Vielleicht magst du einmal „Die Frau vom Meer“ von Henrik Ibsen lesen …
Mein Psychologe meinte adss man sich Gefühle, als erwachsener Mensch, rational „abtrainieren“ und „verbieten“ kann. Ich aber, bin meinem Herzen wehrlos ausgeliefert.
Deinen Psychologen kannst du dir in der Pfanne braten. Gefühle - solche Gefühle - lassen sich tatsächlich zum Verschwinden bringen *lach* Es ist ungefähr so einfach wie eine Leiche aus der Welt zu schaffen: Sie läßt sich nicht im Alk ersäufen, sie läßt sich nicht in der Zigarettenkette verrauchen, sie läßt sich nicht in Tränen ersticken, Schlaflosigkeit träumt sie nicht weg und weg"arbeiten" läßt sie sich auch nicht - und „verbieten“ läßt sie sich erst recht nicht - dazu ist das Verbotene viel zu lustvoll …

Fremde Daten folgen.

(** C39. The log gives back what was appended: whatever the sync policy and
    however often the log rotated, a process that is killed and started again
    opens the log and replays a run of consecutive appended commands, in order.
    No recent command is missing when every append was flushed or the last step
    was a sync; no old command is missing while the entries together are
    smaller than one more segment than is kept. *)
Theorem log_recovers_commands config d0 steps :
  fresh config d0 -> in_u32 (PersistenceConfig.wal_backup_count config) = true ->
  PersistenceConfig.max_wal_size_bytes config <= i64_max ->
  Forall loggable (appended steps) -> len (appended steps) <= u64_max ->
  exists d l, WriteAheadLog.new config d0 = (d, Done l) /\
  exists d' l', run_steps steps d l = (d', l') /\
  exists l2, WriteAheadLog.new config d' = (d', Done l2) /\
  exists es old recent, appended steps = old ++ map WALEntry.command es ++ recent /\
    (forall S (cb : WALEntry.t -> S -> S * res unit) s,
       WriteAheadLog.replay cb d' l2 s = run_entries cb es 0 s) /\
    (durable (PersistenceConfig.wal_sync_policy config) steps -> recent = []) /\
    (total_size (appended steps) <
       (Z.max (PersistenceConfig.wal_backup_count config) 1 + 1) * PersistenceConfig.max_wal_size_bytes config -> old = []).
Proof. apply log_recovery. Qed.

(** C40. A torn write: when the active file ends in a part of an entry, the
    log opens only if not even the header of that entry is whole; otherwise
    opening it fails, and so does the start of the server.  The entries before
    it are replayed either way. *)
Theorem torn_entry_stops_the_log config d es e (n : nat) :
  Forall fits es -> fits e -> (n < length (frame e))%nat ->
  d !! PersistenceConfig.wal_path config = Some (render es ++ take n (frame e)) ->
  (forall i, d !! segment_of (PersistenceConfig.wal_path config) i = None) ->
  (forall S (cb : WALEntry.t -> S -> S * res unit) s s' k,
     run_entries cb es 0 s = (s', Done k) ->
     replay_file cb (PersistenceConfig.wal_path config) d s =
       (s', if (n <? 20)%nat then Done k else Failed (IoError UnexpectedEof))) /\
  if (n <? 20)%nat then exists l, WriteAheadLog.new config d = (d, Done l)
  else WriteAheadLog.new config d = (d, Failed (IoError UnexpectedEof)).
Proof.
  intros Hes He Hn Hd Hseg. unfold render in *. pose proof (serialize_framed e He) as Hfr.
  assert (Hstop : forall A (a : A), stop (take n (frame e)) a =
    if (n <? 20)%nat then Done a else Failed (IoError UnexpectedEof)).
  { intros A a. unfold stop. rewrite next_frame_torn by done. by destruct (n <? 20)%nat. }
  assert (Hno : no_frame (take n (frame e))).
  { unfold no_frame. rewrite next_frame_torn by done. destruct (n <? 20)%nat; [by left|right; by eexists]. }
  pose proof (framed_length _ (framed_frames es Hes)) as Hlen.
  assert (Hfuel : (length (map frame es) < S (length (concat (map frame es) ++ take n (frame e))))%nat).
  { rewrite length_app. lia. }
  split.
  - intros S cb s s' k Hrun. unfold replay_file. rewrite Hd.
    rewrite replay_loop_frames, decoded_frames, Hrun, Hstop by auto using framed_frames.
    done.
  - unfold WriteAheadLog.new, File.open_append. rewrite Hd. cbn [default]. rewrite insert_id by done.
    unfold WriteAheadLog.read_last_sequence. cbn [last_sequence_files]. rewrite Hd.
    rewrite last_sequence_loop_frames, Hstop by auto using framed_frames.
    destruct (n <? 20)%nat; [|done]. cbn [mbind outcome_bind].
    rewrite last_sequence_files_missing by (apply Forall_map, Forall_forall; intros; apply Hseg).
    cbn [mbind outcome_bind]. by eexists.
Qed.
End log.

*traurig, fast wahnsinnig und am Boden zerstört
… aber eine Umkehr tief in dir selbst könnte helfen: gegen das Gebot, nur passiv erleben zu dürfen, gegen das Verbot, nicht aktiv fordern zu dürfen, zu revoltieren! DU DARFST! Herauszufordern, statt nur herausgefordert zu werden, zu wollen, statt nur gewollt zu werden. Und einestages kannst du dann entscheiden. Aber erst, wenn du dich nicht mehr - wie jetzt - zur Entscheidung zwingen läßt.